Under the new rules, only organisations licensed by the Central Bank of Nigeria can serve as collection partners. This includes banks, payment processors, mobile money operators, switching firms, card networks, and super-agents. Each partner must meet several conditions before operating, including presenting a valid licence, providing agreements with the relevant distribution company, submitting corporate registration documents, showing three years of tax clearance, providing VAT registration, listing sub-agents, integrating with the national payment infrastructure, and paying a non-refundable registration fee.

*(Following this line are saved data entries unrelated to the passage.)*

(* ===== verification/GoStrings.v ===== *)
(** * GoStrings: the functions of Go's [strings] package the kit uses

    Strings are byte strings.  [TrimSpace] knows the white space of Unicode in
    its UTF-8 encoding; [EqualFold] is restricted to the texts it is used with. *)

From stdpp Require Import base list strings.
From Stdlib Require Import ZArith Lia Ascii String.
From S2P Require Import Prelude Text.

Open Scope string_scope.
Open Scope list_scope.

Module GoStrings.

Definition empty (s : string) : bool := bool_decide (s = "").

Definition starts (t prefix : text) : bool := bool_decide (take (List.length prefix) t = prefix).
Definition HasPrefix (s prefix : string) : bool := starts (chars s) (chars prefix).
Definition HasSuffix (s suffix : string) : bool := starts (rev (chars s)) (rev (chars suffix)).

Definition TrimSuffix (s suffix : string) : string :=
  if HasSuffix s suffix then of_chars (take (List.length (chars s) - List.length (chars suffix)) (chars s)) else s.

Fixpoint contains (t sub : text) : bool :=
  starts t sub || match t with [] => false | _ :: t' => contains t' sub end.
Definition Contains (s sub : string) : bool := contains (chars s) (chars sub).

(** [strings.EqualFold] against a text whose letters no character outside
    ASCII folds to, which is every letter but [k] and [s]. *)
Definition lower (c : ascii) : ascii :=
  let n := nat_of_ascii c in
  if ((65 <=? n) && (n <=? 90))%nat then ascii_of_nat (n + 32) else c.
Definition EqualFold (s t : string) : bool := bool_decide (map lower (chars s) = map lower (chars t)).

(** [unicode.IsSpace] in UTF-8: the encodings of tab to carriage return,
    space, U+0085, U+00A0, U+1680, U+2000 to U+200A, U+2028, U+2029, U+202F,
    U+205F and U+3000. *)
Definition bytes_of (l : list nat) : text := map ascii_of_nat l.
Definition spaces : list text :=
  map bytes_of
    ([[9]; [10]; [11]; [12]; [13]; [32]; [0xc2; 0x85]; [0xc2; 0xa0]; [0xe1; 0x9a; 0x80]] ++
     map (fun k => [0xe2; 0x80; 0x80 + k]) (seq 0 11) ++
     [[0xe2; 0x80; 0xa8]; [0xe2; 0x80; 0xa9]; [0xe2; 0x80; 0xaf]; [0xe2; 0x81; 0x9f]; [0xe3; 0x80; 0x80]])%nat.

(** Drops the leading texts of [sps]; each turn drops at least one byte. *)
Fixpoint trim (steps : nat) (sps : list text) (t : text) : text :=
  match steps with
  | O => t
  | S steps' =>
      match List.find (starts t) sps with
      | Some sp => trim steps' sps (drop (List.length sp) t)
      | None => t
      end
  end.
Definition trim_left (t : text) : text := trim (List.length t) spaces t.
Definition trim_right (t : text) : text := rev (trim (List.length t) (map (@rev ascii) spaces) (rev t)).
Definition TrimSpace (s : string) : string := of_chars (trim_right (trim_left (chars s))).

Lemma starts_iff t p : starts t p = true <-> exists r, t = p ++ r.
Proof.
  unfold starts. rewrite bool_decide_eq_true. split.
  - intros H. exists (drop (List.length p) t). rewrite <-H at 1. by rewrite take_drop.
  - intros [r ->]. by rewrite take_app_length.
Qed.

Lemma HasPrefix_iff s p : HasPrefix s p = true <-> exists r, s = p +:+ r.
Proof.
  unfold HasPrefix. rewrite starts_iff. split.
  - intros [r H]. exists (of_chars r). apply chars_inj. by rewrite chars_app, chars_of_chars.
  - intros [r ->]. exists (chars r). by rewrite chars_app.
Qed.

Lemma HasSuffix_iff s p : HasSuffix s p = true <-> exists r, s = r +:+ p.
Proof.
  unfold HasSuffix. rewrite starts_iff. split.
  - intros [r H]. exists (of_chars (rev r)). apply chars_inj.
    rewrite chars_app, chars_of_chars. rewrite <-(rev_involutive (chars s)), H, rev_app_distr.
    by rewrite rev_involutive.
  - intros [r ->]. exists (rev (chars r)). by rewrite chars_app, rev_app_distr.
Qed.

Lemma TrimSuffix_app s p : TrimSuffix (s +:+ p) p = s.
Proof.
  unfold TrimSuffix. rewrite (proj2 (HasSuffix_iff (s +:+ p) p)) by (by exists s).
  rewrite chars_app, length_app, Nat.add_sub, take_app_length. apply of_chars_chars.
Qed.

Example trim_example : TrimSpace (of_chars (bytes_of [32; 0xc2; 0xa0; 97; 32; 98; 0xe3; 0x80; 0x80; 10]%nat)) = "a b".
Proof. reflexivity. Qed.

(** ** What [TrimSpace] takes away is white space, and only that *)

Definition blank (t : text) : Prop := exists ps, t = List.concat ps /\ Forall (fun p => p ∈ spaces) ps.

Lemma blank_nil : blank [].
Proof. by exists []. Qed.
Lemma blank_app t u : blank t -> blank u -> blank (t ++ u).
Proof.
  intros (ps & -> & Hp) (qs & -> & Hq). exists (ps ++ qs). rewrite concat_app. split; [done|]. by apply Forall_app.
Qed.

Lemma trim_split n sps t : exists ps, t = List.concat ps ++ trim n sps t /\ Forall (fun p => p ∈ sps) ps.
Proof.
  revert t. induction n as [|n IH]; intros t; [by exists []|]. cbn [trim].
  destruct (List.find (starts t) sps) as [sp|] eqn:E; [|by exists []].
  apply List.find_some in E as [Hin Hs]. apply list_elem_of_In in Hin. apply starts_iff in Hs as [r ->].
  rewrite drop_app_length. destruct (IH r) as (ps & Hr & Hps). exists (sp :: ps). cbn [List.concat].
  split; [by rewrite <-app_assoc, <-Hr|]. by constructor.
Qed.

Lemma rev_concat (ps : list text) : rev (List.concat (map (@rev ascii) ps)) = List.concat (rev ps).
Proof.
  induction ps as [|p ps IH]; [done|]. cbn [map List.concat rev]. rewrite rev_app_distr, rev_involutive, IH.
  by rewrite concat_app, <-(app_nil_r p) at 1.
Qed.

Lemma TrimSpace_split s : exists l r, chars s = l ++ chars (TrimSpace s) ++ r /\ blank l /\ blank r.
Proof.
  unfold TrimSpace, trim_right, trim_left. rewrite chars_of_chars.
  destruct (trim_split (List.length (chars s)) spaces (chars s)) as (ps & Hl & Hps).
  set (u := trim (List.length (chars s)) spaces (chars s)) in *.
  destruct (trim_split (List.length u) (map (@rev ascii) spaces) (rev u)) as (qs & Hr & Hqs).
  set (v := trim (List.length u) (map (@rev ascii) spaces) (rev u)) in *.
  exists (List.concat ps), (rev (List.concat qs)). split; [|split].
  - rewrite Hl at 1. f_equal. rewrite <-(rev_involutive u), Hr. by rewrite rev_app_distr.
  - by exists ps.
  - assert (exists ps', qs = map (@rev ascii) ps' /\ Forall (fun p => p ∈ spaces) ps') as (ps' & -> & H').
    { clear -Hqs. induction Hqs as [|q qs Hq _ (ps' & -> & H')]; [by exists []|].
      apply list_elem_of_In, in_map_iff in Hq as (p & <- & Hp). exists (p :: ps').
      split; [done|]. constructor; [by apply list_elem_of_In|done]. }
    rewrite rev_concat. exists (rev ps'). split; [done|]. by apply Forall_rev.
Qed.

(** No space is the beginning of another, in either direction. *)
Definition code (sps : list text) : Prop :=
  Forall (fun p => p <> []) sps /\ forall p q, p ∈ sps -> q ∈ sps -> starts p q = true -> p = q.

Lemma code_check sps :
  forallb (fun p => negb (bool_decide (p = [])) && forallb (fun q => negb (starts p q) || bool_decide (p = q)) sps) sps = true ->
  code sps.
Proof.
  rewrite forallb_forall. intros H. split.
  - apply Forall_forall. intros p Hp. apply list_elem_of_In in Hp. specialize (H p Hp).
    by apply andb_true_iff in H as [H%negb_true_iff%bool_decide_eq_false _].
  - intros p q Hp Hq Hs. apply list_elem_of_In in Hp, Hq. specialize (H p Hp).
    apply andb_true_iff in H as [_ H]. rewrite forallb_forall in H. specialize (H q Hq).
    rewrite Hs in H. by apply bool_decide_eq_true in H.
Qed.
Lemma spaces_code : code spaces.
Proof. apply code_check. vm_compute. reflexivity. Qed.
Lemma rev_spaces_code : code (map (@rev ascii) spaces).
Proof. apply code_check. vm_compute. reflexivity. Qed.

Lemma find_code sps p t : code sps -> p ∈ sps -> List.find (starts (p ++ t)) sps = Some p.
Proof.
  intros [Hne Hc] Hp. destruct (List.find (starts (p ++ t)) sps) as [q|] eqn:E.
  - apply List.find_some in E as [Hq Hs]. apply list_elem_of_In in Hq. f_equal.
    apply starts_iff in Hs as [r Hr]. apply app_eq_inv in Hr as [(k & -> & _)|(k & -> & _)].
    + symmetry. apply Hc; [done..|]. apply starts_iff. by exists k.
    + apply Hc; [done..|]. apply starts_iff. by exists k.
  - exfalso. apply list_elem_of_In, (List.find_none _ _ E p) in Hp.
    assert (starts (p ++ t) p = true) by (apply starts_iff; by exists t). congruence.
Qed.

Lemma trim_concat sps ps t n :
  code sps -> Forall (fun p => p ∈ sps) ps -> (List.length ps <= n)%nat ->
  trim n sps (List.concat ps ++ t) = trim (n - List.length ps) sps t.
Proof.
  intros Hc Hps. revert n. induction Hps as [|p ps Hp Hps IH]; intros n Hn.
  - cbn [List.length List.concat app]. by rewrite Nat.sub_0_r.
  - destruct n as [|n]; [cbn in Hn; lia|]. cbn [List.concat trim List.length Nat.sub]. rewrite <-app_assoc, find_code by done.
    rewrite drop_app_length. apply IH. cbn in Hn. lia.
Qed.

Lemma concat_long (ps : list text) : Forall (fun p => p <> []) ps -> (List.length ps <= List.length (List.concat ps))%nat.
Proof.
  induction 1 as [|p ps Hp _ IH]; [done|]. cbn [List.length List.concat]. rewrite length_app.
  destruct p; [done|]. cbn [List.length]. lia.
Qed.

(** A character no space contains. *)
Definition solid (c : ascii) : bool := forallb (fun sp => negb (existsb (is_char c) sp)) spaces.

Lemma solid_space c sp : solid c = true -> sp ∈ spaces -> c ∉ sp.
Proof.
  unfold solid. rewrite forallb_forall. intros H Hsp Hc. apply list_elem_of_In in Hsp, Hc. specialize (H sp Hsp).
  apply negb_true_iff in H. assert (existsb (is_char c) sp = true); [|congruence].
  apply existsb_exists. exists c. split; [done|]. by apply bool_decide_eq_true.
Qed.
Lemma solid_blank c t : solid c = true -> blank t -> c ∉ t.
Proof.
  intros Hs (ps & -> & Hps). induction Hps as [|p ps Hp _ IH]; [apply not_elem_of_nil|].
  cbn [List.concat]. rewrite elem_of_app. intros [H|H]; [|done]. by apply (solid_space c p).
Qed.

(** Trailing white space is all trimmed. *)
Lemma TrimSpace_solid s t c r :
  chars s = t ++ c :: r -> blank r -> solid c = true -> exists t', chars (TrimSpace s) = t' ++ [c].
Proof.
  intros Hs Hr Hc. unfold TrimSpace, trim_right, trim_left. rewrite chars_of_chars.
  destruct (trim_split (List.length (chars s)) spaces (chars s)) as (ps & Hl & Hps).
  set (u := trim (List.length (chars s)) spaces (chars s)) in *.
  assert (exists t1, u = t1 ++ c :: r) as [t1 ->].
  { rewrite Hs in Hl. apply app_eq_inv in Hl as [(k & Ht & Hu)|(k & Hp & Hk)]; [by exists k|].
    destruct k as [|x k]; [exists []; by rewrite app_nil_l in *|]. injection Hk as Hx _. exfalso.
    apply (solid_blank c (List.concat ps) Hc); [by exists ps|]. rewrite Hp, Hx. apply elem_of_app. right. by left. }
  destruct Hr as (rs & -> & Hrs).
  assert (rev (t1 ++ c :: List.concat rs) = List.concat (map (@rev ascii) (rev rs)) ++ c :: rev t1) as ->.
  { rewrite rev_app_distr. cbn [rev]. rewrite <-!app_assoc. f_equal.
    rewrite <-(rev_involutive (List.concat (map _ _))), rev_concat, rev_involutive. done. }
  rewrite trim_concat; [|apply rev_spaces_code|..].
  - set (n := (_ - _)%nat). assert (trim n (map (@rev ascii) spaces) (c :: rev t1) = c :: rev t1) as ->.
    { destruct n as [|n]; [done|]. cbn [trim].
      destruct (List.find (starts (c :: rev t1)) (map (@rev ascii) spaces)) as [sp|] eqn:E; [|done].
      apply List.find_some in E as [Hin Hst]. apply in_map_iff in Hin as (p & <- & Hp). apply list_elem_of_In in Hp.
      apply starts_iff in Hst as [k Hk]. destruct (rev p) as [|x q] eqn:Ep.
      - apply (f_equal (@rev ascii)) in Ep. rewrite rev_involutive in Ep. subst p.
        exfalso. pose proof (proj1 spaces_code) as Hne. rewrite Forall_forall in Hne. by apply (Hne [] Hp).
      - injection Hk as <- _. exfalso. apply (solid_space c p Hc Hp). apply (f_equal (@rev ascii)) in Ep.
        rewrite rev_involutive in Ep. rewrite Ep. cbn [rev]. apply elem_of_app. right. by left. }
    exists t1. cbn [rev]. by rewrite rev_involutive.
  - apply Forall_map, Forall_rev. eapply Forall_impl; [exact Hrs|]. intros p Hp. by apply list_elem_of_In, in_map, list_elem_of_In.
  - rewrite length_map, length_rev, length_app. cbn [List.length].
    assert (Forall (fun p => p <> []) rs) as Hne.
    { eapply Forall_impl; [exact Hrs|]. intros p Hp. pose proof (proj1 spaces_code) as Hne.
      rewrite Forall_forall in Hne. by apply Hne. }
    pose proof (concat_long rs Hne). lia.
Qed.

End GoStrings.
(* ===== verification/NetAddr.v ===== *)
(** * NetAddr: Go's [net.SplitHostPort], [net.ParseIP] and [IP.IsLoopback]

    What the adapter's configuration uses of [net] and [net/netip] to decide
    whether the admin API is bound to the loopback interface.  An address is its
    sixteen bytes; the parsers follow the library's loops byte by byte. *)

From stdpp Require Import base list strings.
From Stdlib Require Import ZArith Lia Ascii String.
From S2P Require Import Prelude Text.

Open Scope string_scope.
Open Scope list_scope.
Open Scope Z_scope.

Module NetAddr.

(** ** [net.SplitHostPort] *)

Inductive AddrError : Type :=
| missingPort | tooManyColons | missingBracket | unexpectedOpen | unexpectedClose.

(** [bytealg.IndexByteString] and [bytealg.LastIndexByteString]. *)
Fixpoint index_byte (c : ascii) (t : text) : option nat :=
  match t with
  | [] => None
  | x :: t' => if is_char c x then Some O else S <$> index_byte c t'
  end.
Fixpoint last_index_byte (c : ascii) (t : text) : option nat :=
  match t with
  | [] => None
  | x :: t' =>
      match last_index_byte c t' with
      | Some i => Some (S i)
      | None => if is_char c x then Some O else None
      end
  end.
Definition has_byte (c : ascii) (t : text) : bool := bool_decide (is_Some (index_byte c t)).

(** The checks for stray brackets, past the positions [j] and [k]. *)
Definition split_at (hostport : text) (host : text) (i j k : nat) : result AddrError (text * text) :=
  if has_byte "["%char (drop j hostport) then Err unexpectedOpen
  else if has_byte "]"%char (drop k hostport) then Err unexpectedClose
  else Ok (host, drop (S i) hostport).

Definition split_text (hostport : text) : result AddrError (text * text) :=
  match last_index_byte ":"%char hostport with
  | None => Err missingPort
  | Some i =>
      if bool_decide (head hostport = Some "["%char) then
        match index_byte "]"%char hostport with
        | None => Err missingBracket
        | Some stop =>
            if (S stop =? List.length hostport)%nat then Err missingPort
            else if (S stop =? i)%nat then
              split_at hostport (drop 1 (take stop hostport)) i 1 (S stop)
            else if bool_decide (hostport !! S stop = Some ":"%char) then Err tooManyColons
            else Err missingPort
        end
      else
        let host := take i hostport in
        if has_byte ":"%char host then Err tooManyColons
        else split_at hostport host i 0 0
  end.

Definition SplitHostPort (hostport : string) : result AddrError (string * string) :=
  match split_text (chars hostport) with
  | Ok (host, port) => Ok (of_chars host, of_chars port)
  | Err e => Err e
  end.

(** ** [net.ParseIP] *)

(** [parseIPv4Fields]: [prev] is the byte before [s]. *)
Fixpoint parseIPv4Fields (prev : option ascii) (val digLen : Z) (fields : list Z) (s : text) : option (list Z) :=
  match s with
  | [] => if (List.length fields <? 3)%nat then None else Some (fields ++ [val])
  | c :: s' =>
      if is_digit c then
        if (digLen =? 1) && (val =? 0) then None
        else let val := val * 10 + digit_val c in
             if 255 <? val then None else parseIPv4Fields (Some c) val (digLen + 1) fields s'
      else if is_char "."%char c then
        if bool_decide (prev = None) || bool_decide (s' = []) || bool_decide (prev = Some "."%char) then None
        else if (List.length fields =? 3)%nat then None
        else parseIPv4Fields (Some c) 0 0 (fields ++ [val]) s'
      else None
  end.

(** [As16] of an IPv4 address. *)
Definition mapped (v4 : list Z) : list Z := repeat 0 10 ++ [255; 255] ++ v4.

Definition parseIPv4 (s : text) : option (list Z) := mapped <$> parseIPv4Fields None 0 0 [] s.

Definition hex_digit (c : ascii) : option Z :=
  let n := Z.of_nat (nat_of_ascii c) in
  if (48 <=? n) && (n <=? 57) then Some (n - 48)
  else if (97 <=? n) && (n <=? 102) then Some (n - 97 + 10)
  else if (65 <=? n) && (n <=? 70) then Some (n - 65 + 10)
  else None.

(** The hexadecimal digits of one group: its value, how many digits, what follows. *)
Fixpoint hex_group (acc : Z) (off : nat) (s : text) : option (Z * nat * text) :=
  match s with
  | [] => Some (acc, off, s)
  | c :: s' =>
      match hex_digit c with
      | None => Some (acc, off, s)
      | Some d =>
          let acc := acc * 16 + d in
          if (3 <? off)%nat then None
          else if 0xffff <? acc then None
          else hex_group acc (S off) s'
      end
  end.

(** The loop of [parseIPv6], a turn per group while fewer than sixteen bytes
    are known: the bytes, the position of the ellipsis and the rest of the text. *)
Fixpoint parseIPv6_loop (groups : nat) (ip : list Z) (ellipsis : option nat) (s : text)
  : option (list Z * option nat * text) :=
  match groups with
  | O => Some (ip, ellipsis, s)
  | S groups' =>
      match hex_group 0 0 s with
      | None | Some (_, O, _) => None
      | Some (acc, S _, rest) =>
          if bool_decide (head rest = Some "."%char) then
            if bool_decide (ellipsis = None) && negb (List.length ip =? 12)%nat then None
            else if (16 <? List.length ip + 4)%nat then None
            else match parseIPv4Fields None 0 0 [] s with
                 | None => None
                 | Some v4 => Some (ip ++ v4, ellipsis, [])
                 end
          else
            let ip := ip ++ [acc / 256; acc mod 256] in
            match rest with
            | [] => Some (ip, ellipsis, [])
            | c :: s' =>
                if negb (is_char ":"%char c) then None
                else match s' with
                     | [] => None
                     | c' :: s'' =>
                         if is_char ":"%char c' then
                           match ellipsis, s'' with
                           | Some _, _ => None
                           | None, [] => Some (ip, Some (List.length ip), [])
                           | None, _ => parseIPv6_loop groups' ip (Some (List.length ip)) s''
                           end
                         else parseIPv6_loop groups' ip ellipsis s'
                     end
            end
      end
  end.

(** The ellipsis stands for the missing groups. *)
Definition expand (ip : list Z) (ellipsis : option nat) : option (list Z) :=
  if (List.length ip <? 16)%nat then
    match ellipsis with
    | None => None
    | Some e => Some (take e ip ++ repeat 0 (16 - List.length ip)%nat ++ drop e ip)
    end
  else if bool_decide (is_Some ellipsis) then None else Some ip.

(** [parseIPv6] of an address without a zone: one with a zone is an error here
    or refused by [ParseIP]. *)
Definition parseIPv6 (s : text) : option (list Z) :=
  if has_byte "%"%char s then None
  else
    let '(ellipsis, s) :=
      match s with
      | ":"%char :: ":"%char :: s' => (Some O, s')
      | _ => (None, s)
      end in
    if bool_decide (ellipsis = Some O) && bool_decide (s = []) then Some (repeat 0 16)
    else match parseIPv6_loop 8 [] ellipsis s with
         | Some (ip, ellipsis, []) => expand ip ellipsis
         | _ => None
         end.

(** [netip.ParseAddr]: the first of the three bytes decides. *)
Fixpoint family (t : text) : option ascii :=
  match t with
  | [] => None
  | c :: t' => if is_char "."%char c || is_char ":"%char c || is_char "%"%char c then Some c else family t'
  end.

Definition ParseIP (s : string) : option (list Z) :=
  let t := chars s in
  match family t with
  | Some "."%char => parseIPv4 t
  | Some ":"%char => parseIPv6 t
  | _ => None
  end.

(** [IP.IsLoopback] of a sixteen-byte address, by [To4]. *)
Definition IsLoopback (ip : list Z) : bool :=
  if bool_decide (take 12 ip = repeat 0 10 ++ [255; 255]) then bool_decide (ip !! 12%nat = Some 127)
  else bool_decide (ip = repeat 0 15 ++ [1]).

(** ** Laws *)

(** The dotted text of four octets. *)
Definition dotted (a b c d : Z) : text :=
  numeral a ++ ["."%char] ++ numeral b ++ ["."%char] ++ numeral c ++ ["."%char] ++ numeral d.

Definition octet (n : Z) : Prop := 0 <= n <= 255.

Lemma parse_octet n prev f rest : octet n ->
  exists c, is_digit c = true /\
    parseIPv4Fields prev 0 0 f (numeral n ++ rest) =
    parseIPv4Fields (Some c) n (Z.of_nat (List.length (numeral n))) f rest.
Proof.
  intros [Hn Hle]. revert Hle rest. pattern n. apply numeral_ind; [..|done]; clear n Hn.
  - intros n Hn _ rest. exists (digit_char n). rewrite numeral_small by done. cbn [app parseIPv4Fields].
    rewrite is_digit_char, digit_val_char by done. split; [done|]. simpl (0 =? 1). cbn [andb].
    by rewrite (proj2 (Z.ltb_ge _ _)) by lia.
  - intros n Hn IH Hle rest. exists (digit_char (n mod 10)).
    pose proof (Z.mod_pos_bound n 10 ltac:(lia)) as Hm. pose proof (Z.div_mod n 10 ltac:(lia)) as Hd.
    split; [by apply is_digit_char|]. rewrite numeral_step by done. rewrite <-app_assoc.
    destruct (IH ltac:(lia) ([digit_char (n mod 10)] ++ rest)) as (c & _ & ->). cbn [app parseIPv4Fields].
    rewrite is_digit_char, digit_val_char by done.
    rewrite (proj2 (Z.eqb_neq (n / 10) 0)) by lia. rewrite andb_false_r.
    replace (n / 10 * 10 + n mod 10) with n by lia. rewrite (proj2 (Z.ltb_ge _ _)) by lia.
    by rewrite length_app, Nat2Z.inj_add.
Qed.

Lemma numeral_starts n rest : 0 <= n -> numeral n ++ rest <> [].
Proof.
  intros Hn E. apply app_eq_nil in E as [E _]. pose proof (numeral_canonical n Hn) as Hc. rewrite E in Hc.
  by destruct Hc as (_ & [?|(? & ? & ? & _)]).
Qed.

Lemma parse_dot c val dl f rest : is_digit c = true -> rest <> [] -> (List.length f < 3)%nat ->
  parseIPv4Fields (Some c) val dl f (["."%char] ++ rest) = parseIPv4Fields (Some "."%char) 0 0 (f ++ [val]) rest.
Proof.
  intros Hc Hr Hf. cbn [app parseIPv4Fields]. change (is_digit ".") with false. change (is_char "." ".") with true.
  cbv iota. rewrite !bool_decide_eq_false_2 by (try done; by intros [= ->]). cbn [orb].
  by rewrite (proj2 (Nat.eqb_neq _ _)) by lia.
Qed.

Lemma parse_dotted a b c d : octet a -> octet b -> octet c -> octet d ->
  parseIPv4Fields None 0 0 [] (dotted a b c d) = Some [a; b; c; d].
Proof.
  intros Ha Hb Hc Hd. unfold dotted.
  edestruct (parse_octet a) as (x & Hx & ->); [done|].
  rewrite parse_dot; [|done|apply numeral_starts, Hb|simpl; lia].
  edestruct (parse_octet b) as (y & Hy & ->); [done|].
  rewrite parse_dot; [|done|apply numeral_starts, Hc|simpl; lia].
  edestruct (parse_octet c) as (z & Hz & ->); [done|].
  rewrite <-(app_nil_r (numeral d)).
  rewrite parse_dot; [|done|apply numeral_starts, Hd|simpl; lia].
  by edestruct (parse_octet d) as (w & Hw & ->).
Qed.

Lemma family_digits t rest : all_digits t -> family (t ++ rest) = family rest.
Proof.
  induction 1 as [|c t Hc _ IH]; [done|]. cbn [app family]. rewrite IH.
  destruct c as [[] [] [] [] [] [] [] []]; try discriminate; reflexivity.
Qed.

(** The dotted text of an IPv4 address is read as that address, and it is a
    loopback address exactly when its first octet is 127. *)
Lemma ParseIP_dotted a b c d : octet a -> octet b -> octet c -> octet d ->
  ParseIP (of_chars (dotted a b c d)) = Some (mapped [a; b; c; d]) /\
  IsLoopback (mapped [a; b; c; d]) = (a =? 127).
Proof.
  intros Ha Hb Hc Hd. split.
  - unfold ParseIP. rewrite chars_of_chars. unfold dotted at 1.
    rewrite family_digits by (apply numeral_digits, Ha).
    change (family _) with (Some "."%char). cbv iota. unfold parseIPv4. by rewrite parse_dotted.
  - unfold IsLoopback, mapped. cbn [repeat app take]. rewrite bool_decide_eq_true_2 by done. cbn [lookup list_lookup].
    destruct (Z.eqb_spec a 127) as [->|Hne]; [by apply bool_decide_eq_true_2|].
    apply bool_decide_eq_false_2. congruence.
Qed.

(** Some texts, read and refused. *)
Example loopback6 : IsLoopback <$> ParseIP "::1" = Some true.
Proof. reflexivity. Qed.
Example mapped6 : IsLoopback <$> ParseIP "::ffff:127.0.0.1" = Some true.
Proof. reflexivity. Qed.
Example global6 : IsLoopback <$> ParseIP "2001:db8::8:800:200c:417a" = Some false.
Proof. reflexivity. Qed.
Example full6 : ParseIP "2001:DB8:0:0:8:800:200C:417A" = ParseIP "2001:db8::8:800:200c:417a".
Proof. reflexivity. Qed.
Example bad_texts :
  Forall (fun s => ParseIP s = None)
    [""; "127.0.0.01"; "1.2.3"; "1.2.3.4.5"; "256.1.1.1"; "1..2.3"; "::1%lo"; "1:2"; ":::"; "12345::"; "::1::"; "1:2:3:4:5:6:7::8"].
Proof. repeat constructor. Qed.
Example splits :
  SplitHostPort "127.0.0.1:9465" = Ok ("127.0.0.1", "9465") /\ SplitHostPort "[::1]:80" = Ok ("::1", "80") /\
  SplitHostPort ":9465" = Ok ("", "9465") /\ SplitHostPort "::1:80" = Err tooManyColons /\
  SplitHostPort "localhost" = Err missingPort /\ SplitHostPort "[::1" = Err missingBracket /\
  SplitHostPort "[::1]80:" = Err missingPort.
Proof. repeat split. Qed.

End NetAddr.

The guidelines group collection channels into USSD operations, banking and switching systems, mobile payment platforms, agency channels like PoS and kiosks, and rural agents working in underserved locations. For all these channels, NERC has fixed maximum commissions to prevent arbitrary charges. USSD transactions below N5,000 are limited to N20, while those from N5,000 and above carry a N50 charge. Wallets, PoS terminals, kiosks, mobile platforms, and rural agencies face caps ranging between 0.75 per cent and 3.25 per cent, depending on the channel, with a maximum limit between N2,000 and N5,000 per transaction. The regulator also emphasised that collection partners may only earn fees for bill collection itself. Charging for unrelated services is prohibited.
The commission noted that only banks and switching companies may settle on a next-day basis, while all other collection partners must prefund their transactions. Major electricity customers are excluded entirely from third-party channels and must pay directly into utility accounts.
Industry conversations suggest that rural agents fear the new caps could squeeze out smaller operators working in low-density areas where costs are high and revenue is limited. Distribution companies now face a tight deadline to review and revalidate thousands of existing agreements, from fintech partners to community vendors. Any partner not cleared by December 31, 2025, will be barred from operating.
If fully enforced, this framework could reduce losses, improve liquidity for distributors, and strengthen confidence in the power market. For MSMEs, especially those operating in areas where agents previously charged inconsistent fees, the new rules could help stabilise electricity payment costs and remove one more barrier to predictable business expenses.